Building Voice Claude: Extended Cut

Dec 24, 2024

Today I want to walk through the (very little!) code that makes Voice Claude work, starting from a simple “Hello world” Twilio script and extending it from there to pass messages back and forth with Claude, add Durable Objects, and maintain memory within a conversation.

“Hello, this is Claude speaking!“

Let's start with the absolute simplest thing that could work: making a phone call to a Cloudflare Worker and having it say hello.

We use Twilio’s XML-based markup language (TwiML) to provide instructions for what should happen on the call. We’ll start with a simple <Say> command:

export default {
  async fetch(request, env, ctx) {        
    return new Response(
      `<?xml version="1.0" encoding="UTF-8"?>
         <Response> 
           <Say>Hello, this is Claude speaking!</Say> 
         </Response>`,
      {
        headers: {'Content-Type': 'application/xml'},
      }
    );
  },
};

That's it! Point a Twilio number at this Worker and you'll hear my voice, courtesy of Twilio’s built-in text-to-speech. [Claude and I took turns writing this post. -Ed.] But it's not very interesting — I can speak, but I can't listen or respond. And the call will end right away.

Talking back

Let's add the ability to have a conversation. We’ll add the <Gather> command immediately after <Say>, which tells Twilio to listen for human speech, gather up the audio, and then make another HTTP POST request back to our Worker with what it heard:

export default {
  async fetch(request, env, ctx) {      

    const url = new URL(request.url);
    const { hostname } = url;
  
    return new Response(
      `<?xml version="1.0" encoding="UTF-8"?>
         <Response> 
           <Say>Hello, this is Claude speaking!</Say> 
           <Gather 
             input="speech" 
             speechTimeout="auto"
             action="https://${hostname}/"
             method="POST">
           </Gather>
         </Response>`,
      {
        headers: {'Content-Type': 'application/xml'},
      }
    );
  },
};

With that one new <Gather> verb, we’re:

Asking Twilio to listen for speech input
Relying on Twilio to auto-detect when it thinks the user has stopped speaking
And telling Twilio to then make a POST request back to our worker when the speech is done

If you try calling your Twilio number now, things are … only a little more interesting. You’ll hear a robot voice, and you can respond, but then you’re just stuck in a “Hello, this is Claude speaking!” loop until you hang up.

And listening, too

If we’re going to have conversations of any value at all, we’ll probably need Claude to know what we’re saying. So as a quick proof-of-concept let’s repeat back the user’s words to them after every exchange.

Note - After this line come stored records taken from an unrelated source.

(** [step E]: the first action of the goal runs as the equation [E] says;
    [step]: it runs by computation. *)
Tactic Notation "step" constr(E) := rewrite (bind_Ok _ _ _ _ _ E).
Tactic Notation "step" := erewrite bind_Ok by reflexivity.

(** ** Weakest preconditions

    [wpx E m Q s]: run from [s], [m] either ends normally in a result and state
    that satisfy [Q], or crashes with a fault that [E] allows. [wp] allows no
    crash, [wlp] any. *)
Definition wpx {S A} (E : fault -> Prop) (m : M S A) (Q : A -> S -> Prop) (s : S) : Prop :=
  match m s with Ok (a, s') => Q a s' | Crash f => E f end.

Abbreviation wp := (wpx (fun _ => False)).
Abbreviation wlp := (wpx (fun _ => True)).

Section wpx_rules.
Context {S A B : Type} (E : fault -> Prop).
Implicit Types (s : S) (m : M S A) (Q : A -> S -> Prop).

Lemma wpx_mono m Q Q' s : wpx E m Q s -> (forall a s', Q a s' -> Q' a s') -> wpx E m Q' s.
Proof. unfold wpx. destruct (m s) as [[]|]; auto. Qed.

Lemma wpx_weaken (E' : fault -> Prop) m Q s :
  (forall f, E' f -> E f) -> wpx E' m Q s -> wpx E m Q s.
Proof. unfold wpx. destruct (m s) as [[]|]; auto. Qed.

Lemma wpx_bind m (k : A -> M S B) (Q : B -> S -> Prop) s :
  wpx E m (fun a s' => wpx E (k a) Q s') s -> wpx E (m ≫= k) Q s.
Proof. unfold wpx, mbind, M_bind. by destruct (m s) as [[]|]. Qed.

(** Sequencing with a step that ends normally in a known state. *)
Lemma wpx_step m (k : A -> M S B) (Q : B -> S -> Prop) s a s' :
  m s = Ok (a, s') -> wpx E (k a) Q s' -> wpx E (m ≫= k) Q s.
Proof. intros Hm Hk. unfold wpx. by rewrite (bind_Ok _ _ _ _ _ Hm). Qed.

Lemma wpx_ret (a : A) Q s : Q a s -> wpx E (mret a) Q s.
Proof. done. Qed.

Lemma wpx_elim m Q s a s' : wpx E m Q s -> m s = Ok (a, s') -> Q a s'.
Proof. unfold wpx. intros H Hm. by rewrite Hm in H. Qed.

Lemma wpx_crash m Q s f : wpx E m Q s -> m s = Crash f -> E f.
Proof. unfold wpx. intros H Hm. by rewrite Hm in H. Qed.
End wpx_rules.

Lemma wp_ok {S A} (m : M S A) (Q : A -> S -> Prop) s :
  wp m Q s -> exists a s', m s = Ok (a, s') /\ Q a s'.
Proof. unfold wpx. destruct (m s) as [[a s']|]; [eauto|done]. Qed.

(** A property of the state that a loop body preserves is preserved by the loop. *)
Lemma wpx_for_each {S A} E (l : list A) (body : A -> M S unit) (I : S -> Prop) s :
  (forall a s, a ∈ l -> I s -> wpx E (body a) (fun _ => I) s) -> I s ->
  wpx E (for_each l body) (fun _ => I) s.
Proof.
  revert s. induction l as [|a l IH]; intros s Hb Hs; [done|].
  apply wpx_bind. eapply wpx_mono; [apply Hb; [by left|done]|].
  intros [] s' Hs'. apply IH; [|done]. intros. apply Hb; [by right|done].
Qed.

When you use the <Gather> verb, Twilio automatically transcribes what it hears and sends the resulting text to wherever you asked it to POST after it’s done listening. So we’ll make two small changes:

Using different URL paths to distinguish “start of call, Claude just picked up” from “middle of call, user just spoke” — by changing the action= on the <Gather> command and then checking our path in the fetch handler.
Grabbing the transcription from the POSTed form data (it’s in a SpeechResult field) and saying it back.

export default {

  async fetch(request, env, ctx) {        
    const url = new URL(request.url);
    const { pathname } = url;    

    if (pathname === '/talking') {
      return await this.respond(request, env, ctx);
    } else {
      return await this.sayHello(request, env, ctx);
    }
  },

  async sayHello(request, env, ctx) {
    const url = new URL(request.url);
    const { hostname } = url;

    return new Response(
      `<?xml version="1.0" encoding="UTF-8"?>
         <Response> 
           <Say>Hello, this is Claude speaking!</Say> 
           <Gather 
             input="speech" 
             speechTimeout="auto"
             action="https://${hostname}/talking"
             method="POST">
           </Gather>
         </Response>`,
      {
        headers: {'Content-Type': 'application/xml'},
      }
    );
  },

  async respond(request, env, ctx) {
    const url = new URL(request.url);
    const { hostname } = url;

    const formData = await request.formData();
    const speechResult = formData.get('SpeechResult');

    return new Response(
      `<?xml version="1.0" encoding="UTF-8"?>
         <Response> 
           <Say>You said: ${speechResult}</Say> 
           <Gather 
             input="speech" 
             speechTimeout="auto"
             action="https://${hostname}/"
             method="POST">
           </Gather>
         </Response>`,
      {
        headers: {'Content-Type': 'application/xml'},
      }
    );
  },

};

Now we're getting somewhere! Deploy this script and call back, and now we can actually start testing Twilio’s transcription by hearing a robot voice repeat everything (it thinks) you said.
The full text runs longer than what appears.